Sales of luxury homes fell 17.8% year over year during the three months ended April 30. That’s a much larger decline than non-luxury homes, which were down just 5.4% in the same period.
The times when the declines were most severe in this decade came during the 2020 pandemic, when the market fell by as much as 23.6%.
The high-end housing market has cooled off after an 80% increase in sales last year, thanks to rising interest rates, spiraling inflation, a shaky stock market and an uncertain economic outlook. Redvin said higher mortgage rates could translate into thousands of dollars in monthly housing bills for more expensive homes.
Redfin said sales of luxury homes began to plummet this time last year, when there was a shortage driven by wealthy remote workers who wanted to leave cities and take advantage of low mortgage rates.
“The good news for buyers is that the market is becoming more balanced and competition is declining,” said Elena Flick, a Redfin real estate agent in West Palm Beach, Florida. “Of course, that doesn’t help the dozens of Americans who are perfectly priced.”
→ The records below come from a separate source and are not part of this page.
(** * Wide-to-long reshaping of stock spreadsheets

    A shallow embedding of [wide_to_long.py], [multi_file_converter.py] and
    [quarterly_files.py].  The scripts are pandas programs: a loaded sheet is
    a [DataFrame], the reshaped table a [LongFrame], and the spreadsheet
    reader, the CSV writer, the text-to-number parser and the string
    conversion of scalars are collaborators outside the repository, taken
    here as the members of two interfaces ([Values] and [Files]).  File
    access and console output are threaded through a small state-and-error
    monad over a [world].

    [DataFrame.melt] selects columns by label: it raises when the name of
    the value column is already a column label or when the identifier
    label names more than one column, and [melt] raises with it.  When it
    returns, the records are those found by position, and the result has
    the three columns the scripts expect as long as the identifier label,
    [Stock], [Date] and the name of the value column do not coincide;
    [melt_labels_ok] states this, and every property of a melted table is
    stated under it. *)

From Stdlib Require Import ZArith Lia Ascii.
From stdpp Require Import base list strings gmap.

(** ** Binary64 arithmetic of the coercion threshold

    [len(numeric_values) * 0.8] is a product of Python floats and the
    comparison with the count of parsed values is a comparison of doubles.
    Non-negative doubles are represented by their numerator over [2^53];
    [round53] rounds a non-negative integer to 53 significant bits, ties to
    even. *)

Module Binary64.
Local Open Scope Z_scope.

Definition round53 (p : Z) : Z :=
  let s := Z.max 0 (Z.log2 p - 52) in
  let q := p / 2 ^ s in
  let r := p mod 2 ^ s in
  if (2 ^ s <? 2 * r) || ((2 ^ s =? 2 * r) && Z.odd q)
  then (q + 1) * 2 ^ s
  else q * 2 ^ s.

(** The literal [0.8] denotes the double [m08 / 2^53]. *)
Definition m08 : Z := 7205759403792794.

Definition float_of_int (n : Z) : Z := round53 n.

(** [n * 0.8], as a numerator over [2^53]. *)
Definition mul_08 (n : Z) : Z := round53 (float_of_int n * m08).

(** [k > x] for an integer [k] and a double [x] given over [2^53]. *)
Definition int_gt_float (k x : Z) : bool := x <? float_of_int k * 2 ^ 53.

End Binary64.

(** [numeric_values.notna().sum() > len(numeric_values) * 0.8] *)
Definition exceeds_threshold (k n : nat) : bool :=
  Binary64.int_gt_float (Z.of_nat k) (Binary64.mul_08 (Z.of_nat n)).

(** ** Values, cells and frames *)

Inductive dtype := object | int64 | float64 | bool_ | datetime64.

Inductive exception := Exception (name message : string).

(** [str(e)] *)
Definition str_of_exception (e : exception) : string :=
  match e with Exception _ message => message end.

(** [labels[0]] on an empty sequence of labels. *)
Definition IndexError : exception :=
  Exception "IndexError" "index 0 is out of bounds for axis 0 with size 0".

(** [df.iloc[0]] on a table without rows. *)
Definition IlocIndexError : exception :=
  Exception "IndexError" "single positional indexer is out-of-bounds".

(** [df.melt(..., value_name=name)] on a table with a column labelled
    [name]. *)
Definition ValueNameError (name : string) : exception :=
  Exception "ValueError"
    ("value_name (" +:+ name +:+ ") cannot match an element in the DataFrame columns.").

(** Scalars are the cell values that are neither text nor null (numbers,
    timestamps, booleans).  [to_numeric] is [pd.to_numeric(errors='coerce')]
    on one text, [None] standing for the resulting NaN; [astype_str] is
    Python's [str] on a scalar; [scalar_eqb] is [==] on two scalars used as
    column labels.  [duplicate_id_error] is the error [DataFrame.melt] ends
    with when its identifier label names more than one column, whose kind
    and text depend on the pandas release. *)
Class Values := {
  scalar : Type;
  to_numeric : string → option scalar;
  astype_str : scalar → string;
  scalar_eqb : scalar → scalar → bool;
  duplicate_id_error : exception
}.

Section frames.
Context `{V : Values}.

Inductive cell := NA | Str (s : string) | Val (v : scalar).

(** A loaded sheet: column labels, the storage type of each column, the
    row labels and the rows of cells. *)
Record DataFrame := {
  columns : list cell;
  dtypes : list dtype;
  index : list nat;
  data : list (list cell)
}.

Record LongRecord := { Date : cell; Stock : cell; Value : cell }.

(** The melted table: the name of its identifier column, the name of its
    value column (the middle column is always [Stock]) and the labelled
    rows. *)
Record LongFrame := {
  id_name : cell;
  value_name : string;
  lrows : list (nat * LongRecord)
}.

Definition records (long_df : LongFrame) : list LongRecord := (lrows long_df).*2.

Definition len (long_df : LongFrame) : nat := length (lrows long_df).

Definition with_rows (long_df : LongFrame) (rows : list (nat * LongRecord)) : LongFrame :=
  {| id_name := id_name long_df; value_name := value_name long_df; lrows := rows |}.

Definition set_value (r : LongRecord) (c : cell) : LongRecord :=
  {| Date := Date r; Stock := Stock r; Value := c |}.

(** The cell at row [i], column [j]. *)
Definition cell_at (df : DataFrame) (i j : nat) : option cell :=
  data df !! i ≫= λ row, row !! j.

(** ** pandas operations used by the scripts *)

Definition dtype_eqb (a b : dtype) : bool :=
  match a, b with
  | object, object | int64, int64 | float64, float64
  | bool_, bool_ | datetime64, datetime64 => true
  | _, _ => false
  end.

Definition is_real (d : dtype) : bool :=
  match d with int64 | float64 => true | _ => false end.

(** Storage type of a concatenation of columns: the shared type if there
    is one, [float64] for a mix of integer and float columns, [object]
    otherwise. *)
Definition find_common_type (ds : list dtype) : dtype :=
  match ds with
  | [] => float64
  | d :: rest =>
      if forallb (dtype_eqb d) rest then d
      else if forallb is_real ds then float64
      else object
  end.

(** Equality of two column labels, and [label in labels]. *)
Definition label_eqb (a b : cell) : bool :=
  match a, b with
  | NA, NA => true
  | Str s, Str t => String.eqb s t
  | Val v, Val u => scalar_eqb v u
  | _, _ => false
  end.

Definition has_label (label : cell) (labels : list cell) : bool :=
  existsb (label_eqb label) labels.

(** The frame [df.melt] builds when it returns: the value columns one
    after the other, each paired with the identifier column, under a fresh
    row index.  [date_col] is the label of column 0 and [stock_cols] the
    labels of the columns after it, in order. *)
Definition melt_column (df : DataFrame) (j : nat) (label : cell) : list LongRecord :=
  (λ row, {| Date := nth 0 row NA; Stock := label; Value := nth (S j) row NA |}) <$> data df.

Definition melt_frame (df : DataFrame) (date_col : cell) (stock_cols : list cell)
    (value_column_name : string) : LongFrame :=
  let recs := concat (imap (melt_column df) stock_cols) in
  {| id_name := date_col;
     value_name := value_column_name;
     lrows := zip (seq 0 (length recs)) recs |}.

(** [df.melt(id_vars=[date_col], value_vars=stock_cols, var_name='Stock',
    value_name=value_column_name)].  It first refuses a value name that is
    one of the column labels, and fails on an identifier label that is
    also the label of a value column, which it cannot take out as one
    column. *)
Definition melt (df : DataFrame) (date_col : cell) (stock_cols : list cell)
    (value_column_name : string) : exception + LongFrame :=
  if has_label (Str value_column_name) (columns df) then
    inl (ValueNameError value_column_name)
  else if has_label date_col stock_cols then inl duplicate_id_error
  else inr (melt_frame df date_col stock_cols value_column_name).

(** Storage type of the melted value column. *)
Definition melt_dtype (df : DataFrame) : dtype := find_common_type (drop 1 (dtypes df)).

(** [long_df.rename(columns={date_col: 'Date'})] *)
Definition rename_date (long_df : LongFrame) : LongFrame :=
  {| id_name := Str "Date"; value_name := value_name long_df; lrows := lrows long_df |}.

Definition isna (c : cell) : bool :=
  match c with NA => true | _ => false end.

(** [c != s] for a text [s]: only a text cell can be equal to a text. *)
Definition ne_str (s : string) (c : cell) : bool :=
  match c with Str t => negb (String.eqb t s) | _ => true end.

(** [long_df.dropna(subset=[value_column_name])] *)
Definition dropna (long_df : LongFrame) : LongFrame :=
  with_rows long_df (List.filter (λ r, negb (isna (Value r.2))) (lrows long_df)).

(** [long_df[long_df[value_column_name] != s]] *)
Definition drop_eq (s : string) (long_df : LongFrame) : LongFrame :=
  with_rows long_df (List.filter (λ r, ne_str s (Value r.2)) (lrows long_df)).

(** The three filtering statements that follow every melt. *)
Definition sentinel_filter (long_df : LongFrame) : LongFrame :=
  drop_eq EmptyString (drop_eq "-" (dropna long_df)).

(** [long_df.reset_index(drop=True)] *)
Definition reset_index (long_df : LongFrame) : LongFrame :=
  with_rows long_df (zip (seq 0 (len long_df)) (records long_df)).

(** [str.replace(',', '')] *)
Fixpoint str_replace_comma (s : string) : string :=
  match s with
  | EmptyString => EmptyString
  | String c rest =>
      if Ascii.eqb c ","%char then str_replace_comma rest
      else String c (str_replace_comma rest)
  end.

(** [astype(str)] on one cell. *)
Definition astype_str_cell (c : cell) : string :=
  match c with
  | NA => "nan"
  | Str s => s
  | Val v => astype_str v
  end.

(** [astype(str).str.replace(',', '')] on one cell. *)
Definition clean_text (c : cell) : string := str_replace_comma (astype_str_cell c).

(** [long_df[col] = long_df[col].astype(str).str.replace(',', '')] *)
Definition strip_commas (long_df : LongFrame) : LongFrame :=
  with_rows long_df ((λ r, (r.1, set_value r.2 (Str (clean_text (Value r.2))))) <$> lrows long_df).

(** [pd.to_numeric(long_df[col], errors='coerce')] on a column of text. *)
Definition numeric_cell (c : cell) : cell :=
  match c with
  | Str s => match to_numeric s with Some v => Val v | None => NA end
  | c => c
  end.

Definition numeric_values (long_df : LongFrame) : list cell :=
  (λ r, numeric_cell (Value r)) <$> records long_df.

(** [numeric_values.notna().sum()] *)
Definition notna_sum (values : list cell) : nat :=
  length (List.filter (λ c, negb (isna c)) values).

(** [long_df[col] = numeric_values] *)
Definition assign_numeric (long_df : LongFrame) : LongFrame :=
  with_rows long_df ((λ r, (r.1, set_value r.2 (numeric_cell (Value r.2)))) <$> lrows long_df).

(** Lines 51-59 of [multi_file_converter.py]: the guarded coercion of the
    general pipeline, [dt] being the storage type of the value column. *)
Definition clean_numeric (dt : dtype) (long_df : LongFrame) : LongFrame :=
  if dtype_eqb dt object then
    let long_df := strip_commas long_df in
    let numeric_values := numeric_values long_df in
    if exceeds_threshold (notna_sum numeric_values) (length numeric_values) then
      let long_df := assign_numeric long_df in
      dropna long_df
    else long_df
  else long_df.

(** Lines 86-88 of [quarterly_files.py]: the coercion of the book-value
    variant. *)
Definition clean_book_value (long_df : LongFrame) : LongFrame :=
  let long_df := strip_commas long_df in
  let long_df := assign_numeric long_df in
  dropna long_df.

(** [df.iloc[1:]]: the rows after the first, under the labels they had. *)
Definition iloc_from_1 (df : DataFrame) : DataFrame :=
  {| columns := columns df; dtypes := dtypes df;
     index := drop 1 (index df); data := drop 1 (data df) |}.

(** [df.reset_index(drop=True)] on a loaded table. *)
Definition reset_row_index (df : DataFrame) : DataFrame :=
  {| columns := columns df; dtypes := dtypes df;
     index := seq 0 (length (data df)); data := data df |}.

(** [df.columns = labels] *)
Definition set_columns (df : DataFrame) (labels : list cell) : DataFrame :=
  {| columns := labels; dtypes := dtypes df; index := index df; data := data df |}.

(** Lines 21-25 (and again 62-64) of [quarterly_files.py]: row 0 is taken
    as the header, dropped from the body, the rows are labelled afresh
    and the captured labels become the column names.  [df.iloc[0]] fails
    on a table without rows. *)
Definition promote_header (df : DataFrame) : exception + DataFrame :=
  match data df with
  | [] => inl IlocIndexError
  | actual_columns :: _ =>
      let data_rows := reset_row_index (iloc_from_1 df) in
      inr (set_columns data_rows actual_columns)
  end.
Luxury home prices are still rising – although not at the same rate as last year. Average sales price increased 19.8% year-over-year to $1.15 million, down from its peak of 27.5% in the spring of 2021. Pre-pandemic price increases were flat, year-over-year at less than 10%. Flick said sellers are now willing to lower asking prices as demand slows and the housing shortage eases.
Redfin has been tracking this data since 2012, which qualifies luxury homes to be in the top 5% based on local market value. Prices for non-luxury homes range from 35 to 65 percent based on market value.
Nassau County, New York, saw a 45% drop in sales of luxury homes. Metro areas, including Oakland, California, West Palm Beach, Florida, Dallas, and Austin, Texas, saw sales decline more than 30%.
CNN Business’s Anna Bahni contributed to this report.